Bienvenue aux insatiables !



Un journal culturel en ligne d’informations de débats et d’humeurs animé par l’ancienne équipe de Cassandre et celle du jeune Insatiable pour mettre en valeur des actions essentielles mais peu visibles, explorer des terres méconnues, faire découvrir des équipes et des artistes soucieux d’agir dans l’époque et, surtout, réfléchir ensemble aux enjeux portés par l’art et la culture dans une société en voie de déshumanisation.


Aurillac 2015
Où rue la vie ?

par Charlotte Granger


Attention peinture fraîche ! Charlotte Granger a traversé douze éditions du festival international de théâtre de rue d’Aurillac, côté organisation.
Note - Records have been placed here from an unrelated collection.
Definition students_policies : list (policy Student.row) :=
  [ mkpolicy "Admins can view all students" SELECT authenticated
             (Some is_admin) None;
    mkpolicy "Students can view own profile" SELECT authenticated
             (Some (fun _ auth_uid r =>
                      sql_eq N.eqb (Student.user_id r) auth_uid)) None;
    mkpolicy "Admins can insert students" INSERT authenticated
             None (Some is_admin);
    mkpolicy "Admins can update students" UPDATE authenticated
             (Some is_admin) None;
    mkpolicy "Admins can delete students" DELETE authenticated
             (Some is_admin) None ].

Definition user_roles_policies : list (policy UserRole.row) :=
  [ mkpolicy "Users can view own roles" SELECT authenticated
             (Some (fun _ auth_uid r =>
                      sql_eq N.eqb (UserRole.user_id r) auth_uid)) None;
    mkpolicy "Admins can view all roles" SELECT authenticated
             (Some is_admin) None;
    mkpolicy "Admins can manage roles" ALL authenticated
             (Some is_admin) None ].

Definition profiles_policies : list (policy Profile.row) :=
  [ mkpolicy "Users can view own profile" SELECT authenticated
             (Some (fun _ auth_uid r =>
                      sql_eq N.eqb (Profile.user_id r) auth_uid)) None;
    mkpolicy "Admins can view all profiles" SELECT authenticated
             (Some is_admin) None;
    mkpolicy "Users can update own profile" UPDATE authenticated
             (Some (fun _ auth_uid r =>
                      sql_eq N.eqb (Profile.user_id r) auth_uid)) None;
    mkpolicy "Users can insert own profile" INSERT authenticated
             None
             (Some (fun _ auth_uid r =>
                      sql_eq N.eqb (Profile.user_id r) auth_uid)) ].

Definition present {R A} (col : R -> option A) (r : R) : bool :=
  match col r with
  | Some _ => true
  | None => false
  end.

(** Two rows collide on a unique column when both hold the same non-null
    value. *)
Definition same {R A} (eqb : A -> A -> bool) (col : R -> option A)
           (r1 r2 : R) : bool :=
  holds (sql_eq eqb (col r1) (col r2)).

Definition courses_table : table Course.row :=
  mktable "courses"
    [ ("id", present Course.id);
      ("course_name", present Course.course_name);
      ("course_code", present Course.course_code);
      ("course_duration", present Course.course_duration);
      ("created_at", present Course.created_at);
      ("updated_at", present Course.updated_at) ]
    [ ("courses_pkey", same N.eqb Course.id);
      ("courses_course_code_key", same String.eqb Course.course_code) ]
    courses_policies
    update_updated_at_column.

Definition students_table : table Student.row :=
  mktable "students"
    [ ("id", present Student.id);
      ("name", present Student.name);
      ("email", present Student.email);
      ("created_at", present Student.created_at);
      ("updated_at", present Student.updated_at) ]
    [ ("students_pkey", same N.eqb Student.id);
      ("students_email_key", same String.eqb Student.email) ]
    students_policies
    update_updated_at_column.

(** [UNIQUE(user_id, role)]; the table has no update trigger. *)
Definition user_roles_table : table UserRole.row :=
  mktable "user_roles"
    [ ("id", present UserRole.id);
      ("user_id", present UserRole.user_id);
      ("role", present UserRole.role);
      ("created_at", present UserRole.created_at) ]
    [ ("user_roles_pkey", same N.eqb UserRole.id);
      ("user_roles_user_id_role_key",
       fun r1 r2 => same N.eqb UserRole.user_id r1 r2
                    && same app_role_eqb UserRole.role r1 r2) ]
    user_roles_policies
    (fun _ r => r).

Definition profiles_table : table Profile.row :=
  mktable "profiles"
    [ ("id", present Profile.id);
      ("user_id", present Profile.user_id);
      ("created_at", present Profile.created_at);
      ("updated_at", present Profile.updated_at) ]
    [ ("profiles_pkey", same N.eqb Profile.id);
      ("profiles_user_id_key", same N.eqb Profile.user_id) ]
    profiles_policies
    update_updated_at_column.

(* ================================================================== *)
(** ** Foreign keys                                                    *)
(* ================================================================== *)

Definition course_exists (d : db) (c : UUID) : bool :=
  existsb (fun r => holds (sql_eq N.eqb (Course.id r) (Some c))) (courses d).

Definition user_exists (d : db) (u : UUID) : bool :=
  existsb (fun r => N.eqb (AuthUser.id r) u) (auth_users d).

(** A referencing column passes when it is NULL or its target exists. *)
Definition references (target : UUID -> bool) (key : option UUID) : bool :=
  match key with
  | None => true
  | Some k => target k
  end.

(** On UPDATE the check runs only for a key that changed. *)
Definition key_changed (old new : option UUID) : bool :=
  match old, new with
  | Some a, Some b => negb (N.eqb a b)
  | None, None => false
  | _, _ => true
  end.

Definition fk_insert (tbl fk : string) (target : UUID -> bool)
           (key : option UUID) : result unit :=
  guard (references target key) (foreign_key_violation tbl fk None).

Definition fk_update {R} (tbl fk : string) (target : UUID -> bool)
           (col : R -> option UUID) (written : list (R * R)) : result unit :=
  guard (forallb (fun on => negb (key_changed (col (fst on)) (col (snd on)))
                            || references target (col (snd on)))
                 written)
        (foreign_key_violation tbl fk None).

Definition set_courses (d : db) (l : list Course.row) : db :=
  mkdb l (students d) (user_roles d) (profiles d) (auth_users d).
Definition set_students (d : db) (l : list Student.row) : db :=
  mkdb (courses d) l (user_roles d) (profiles d) (auth_users d).
Definition set_user_roles (d : db) (l : list UserRole.row) : db :=
  mkdb (courses d) (students d) l (profiles d) (auth_users d).
Definition set_profiles (d : db) (l : list Profile.row) : db :=
  mkdb (courses d) (students d) (user_roles d) l (auth_users d).
Definition set_auth_users (d : db) (l : list AuthUser.row) : db :=
  mkdb (courses d) (students d) (user_roles d) (profiles d) l.

(* ================================================================== *)
(** ** Statements on the four tables                                   *)
(* ================================================================== *)

(** *** courses *)

Definition select_courses (s : session) (d : db) : list Course.row :=
  select_rows courses_table d s (courses d).

Definition insert_course (e : env) (s : session) (a : CourseArgs.t) (d : db)
  : result db :=
  a' <- coerce_course a ;;
  rows <- insert_row courses_table d s
            (course_tuple a' (course_defaults e)) (courses d) ;;
  Ok (set_courses d rows).

(** [students.course_id] has no ON UPDATE action: changing a course id
    that students still reference, with no course left under the old id,
    raises. *)
Definition course_key_dangling (d : db) (key : option UUID) : bool :=
  match key with
  | None => false
  | Some c =>
      negb (course_exists d c)
      && existsb (fun st => holds (sql_eq N.eqb (Student.course_id st)
                                          (Some c)))
                 (students d)
  end.

Definition update_courses (e : env) (s : session) (w : Course.row -> bool)
           (a : CourseArgs.t) (d : db) : result db :=
  a' <- coerce_course a ;;
  res <- update_rows courses_table e d s w (course_tuple a') [] (courses d) ;;
  let d' := set_courses d (fst res) in
  _ <- guard (forallb
                (fun on =>
                   negb (key_changed (Course.id (fst on)) (Course.id (snd on)))
                   || negb (course_key_dangling d' (Course.id (fst on))))
                (snd res))
             (foreign_key_violation "courses" "students_course_id_fkey"
                (Some "students")) ;;
  Ok d'.

Definition set_course_id (c : option UUID) (r : Student.row) : Student.row :=
  Student.mk (Student.id r) (Student.name r) (Student.email r) c
             (Student.user_id r) (Student.created_at r) (Student.updated_at r).

(** [course_id ... ON DELETE SET NULL]: for a deleted course the
    referential action runs
    [UPDATE students SET course_id = NULL WHERE course_id = <old id>]
    outside row security; being an UPDATE of [students], it fires that
    table's BEFORE UPDATE trigger on every row it changes. *)
Definition students_set_null (e : env) (old_id : option UUID)
           (rows : list Student.row) : list Student.row :=
  map (fun st =>
         if holds (sql_eq N.eqb (Student.course_id st) old_id)
         then before_update students_table e (set_course_id None st)
         else st)
      rows.

Definition delete_courses (e : env) (s : session) (w : Course.row -> bool)
           (d : db) : db :=
  let (kept, removed) := delete_rows courses_table d s w (courses d) in
  set_students (set_courses d kept)
    (fold_left (fun studs c => students_set_null e (Course.id c) studs)
               removed (students d)).

(** *** students *)

Definition select_students (s : session) (d : db) : list Student.row :=
  select_rows students_table d s (students d).

Definition insert_student (e : env) (s : session) (a : StudentArgs.t)
           (d : db) : result db :=
  a' <- coerce_student a ;;
  let r := student_tuple a' (student_defaults e) in
  rows <- insert_row students_table d s r (students d) ;;
  _ <- fk_insert "students" "students_course_id_fkey" (course_exists d)
         (Student.course_id r) ;;
  _ <- fk_insert "students" "students_user_id_fkey" (user_exists d)
         (Student.user_id r) ;;
  Ok (set_students d rows).

Definition update_students (e : env) (s : session) (w : Student.row -> bool)
           (a : StudentArgs.t) (d : db) : result db :=
  a' <- coerce_student a ;;
  res <- update_rows students_table e d s w (student_tuple a') []
           (students d) ;;
  _ <- fk_update "students" "students_course_id_fkey" (course_exists d)
         Student.course_id (snd res) ;;
  _ <- fk_update "students" "students_user_id_fkey" (user_exists d)
         Student.user_id (snd res) ;;
  Ok (set_students d (fst res)).

Definition delete_students (s : session) (w : Student.row -> bool) (d : db)
  : db :=
  set_students d (fst (delete_rows students_table d s w (students d))).

(** *** user_roles *)

Definition select_user_roles (s : session) (d : db) : list UserRole.row :=
  select_rows user_roles_table d s (user_roles d).

Definition insert_user_role (e : env) (s : session) (a : UserRoleArgs.t)
           (d : db) : result db :=
  let r := user_role_tuple a (user_role_defaults e) in
  rows <- insert_row user_roles_table d s r (user_roles d) ;;
  _ <- fk_insert "user_roles" "user_roles_user_id_fkey" (user_exists d)
         (UserRole.user_id r) ;;
  Ok (set_user_roles d rows).

Definition update_user_roles (e : env) (s : session)
           (w : UserRole.row -> bool) (a : UserRoleArgs.t) (d : db)
  : result db :=
  res <- update_rows user_roles_table e d s w (user_role_tuple a) []
           (user_roles d) ;;
  _ <- fk_update "user_roles" "user_roles_user_id_fkey" (user_exists d)
         UserRole.user_id (snd res) ;;
  Ok (set_user_roles d (fst res)).

Definition delete_user_roles (s : session) (w : UserRole.row -> bool)
           (d : db) : db :=
  set_user_roles d (fst (delete_rows user_roles_table d s w (user_roles d))).

(** *** profiles *)

Definition select_profiles (s : session) (d : db) : list Profile.row :=
  select_rows profiles_table d s (profiles d).

Definition insert_profile (e : env) (s : session) (a : ProfileArgs.t)
           (d : db) : result db :=
  a' <- coerce_profile a ;;
  let r := profile_tuple a' (profile_defaults e) in
  rows <- insert_row profiles_table d s r (profiles d) ;;
  _ <- fk_insert "profiles" "profiles_user_id_fkey" (user_exists d)
         (Profile.user_id r) ;;
  Ok (set_profiles d rows).

Definition update_profiles (e : env) (s : session) (w : Profile.row -> bool)
           (a : ProfileArgs.t) (d : db) : result db :=
  a' <- coerce_profile a ;;
  res <- update_rows profiles_table e d s w (profile_tuple a') []
           (profiles d) ;;
  _ <- fk_update "profiles" "profiles_user_id_fkey" (user_exists d)
         Profile.user_id (snd res) ;;
  Ok (set_profiles d (fst res)).
(** C1: for every non-empty count mapping, calculate_signal_timing and
    calculate_adaptive_timing return a state with exactly one Green lane,
    whose duration is the step function of its own count (at most 5: 15 s,
    6 to 10: 20 s, 11 to 15: 25 s, above 15: 30 s), every other lane Red with
    duration 15, and the cycle time of that state is the Green duration plus
    15 for each of the other lanes. *)
Theorem C1_one_green_lane_timed_by_table (vehicle_counts : dict Z) :
  dict_wf vehicle_counts ->
  vehicle_counts <> [] ->
  meets_timing_table None None vehicle_counts
    (calculate_signal_timing vehicle_counts) /\
  meets_timing_table (Some High) (Some Low) vehicle_counts
    (SignalController.calculate_adaptive_timing vehicle_counts).
Proof.
  intros Hwf Hne.
  destruct (timing_shape vehicle_counts Hwf Hne) as (m & _ & Hin & Happ & Hutil).
  split.
  - exists (map (table_entry None None m) vehicle_counts), m.
    repeat split; try easy.
    + now apply table_green_lanes.
    + now apply table_cycle_time.
  - exists (map (table_entry (Some High) (Some Low) m) vehicle_counts), m.
    repeat split; try easy.
    + now apply table_green_lanes.
    + now apply table_cycle_time.
Qed.
Lemma processStart_calm n : quiet (flight n) processStart.
Proof. calm. Qed.

#[local] Hint Resolve extractInputData_calm forwardProcess_calm throwError_calm
  processDone_calm processStart_calm : calm.

Lemma validate_calm n d :
  quiet (flight n) (validate Validator_validate Recursion_detect d).
Proof. calm. Qed.

Lemma processStartNode_calm n id : quiet (flight n) (processStartNode id).
Proof. calm. Qed.

Lemma unreachable_next_calm n keys self : quiet (flight n) (unreachable_next keys self).
Proof.
  induction keys as [|i rest IH]; simpl; [calm|].
  pose proof (flight_entered _ _ IH). pose proof (flight_called _ _ IH).
  pose proof (flight_slot _ _ IH). pose proof (flight_in_flight _ _ IH). calm.
Qed.

#[local] Hint Resolve validate_calm processStartNode_calm unreachable_next_calm : calm.

Lemma processUnreachable_calm n : quiet (flight n) processUnreachable.
Proof. calm. Qed.

#[local] Hint Resolve processUnreachable_calm : calm.

(** The frames whose resumption concerns the slot of node [n]. *)
Definition touches (n : nloc) (k : frame) : bool :=
  match k with
  | K_processNode m _ | K_processWorker_inputs m _ => (m =? n)%nat
  | _ => false
  end.

Lemma processWorker_other n m : m <> n -> quiet (flight n) (processWorker m).
Proof. intros Hne. calm. Qed.

Lemma resume_calm n k o : touches n k = false -> quiet (flight n) (resume components k o).
Proof.
  intros H. destruct k, o; simpl in H; try apply Nat.eqb_neq in H;
    try (pose proof (processWorker_other n _ H)); unfold resume; calm.
Qed.

(** A node's worker is entered at most once, and only while its slot is
    empty; it is called at most as often as it is entered. *)
Definition single (n : nloc) (s : Machine) : Prop :=
  in_flight (waits_inputs n) s + called n s <= entered n s /\
  entered n s <= 1 /\
  (slot n s = None -> entered n s = 0).

(** [safe n m]: [m] keeps [single n] and never empties or replaces the slot
    of [n]. *)
Definition safe {A} (n : nloc) (m : M A) : Prop :=
  forall s, single n s ->
    single n (m s).2 /\ (forall w, slot n s = Some w -> slot n (m s).2 = Some w).

Lemma flight_eq n s s' :
  flight n s' = flight n s ->
  entered n s' = entered n s /\ called n s' = called n s /\
  slot n s' = slot n s /\
  in_flight (waits_inputs n) s' = in_flight (waits_inputs n) s.
Proof. unfold flight. intros H. repeat split; congruence. Qed.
Et elle a aimé ça. Elle nous fait partager un extrait de son carnet de bord. Cette danseuse contrariée esquisse un pas de deux pour en saluer la trentième édition achevée il y a peu.
Critiques et analystes, passez votre chemin !

…/…
mardi 1er septembre 2015

c’est la rentrée !
cette nuit même, son et lumière laser
scratch dolby suround stéréo – magnifique orage ô désespoir ô couleurs zen amies…
du vert du jaune du violet des frissons et zébrures dorées…
pyrotechnie, pyrotechnie on n’a rien inventé

rien ne se perd rien ne se créé tout se transforme la forme le fond dans le fond….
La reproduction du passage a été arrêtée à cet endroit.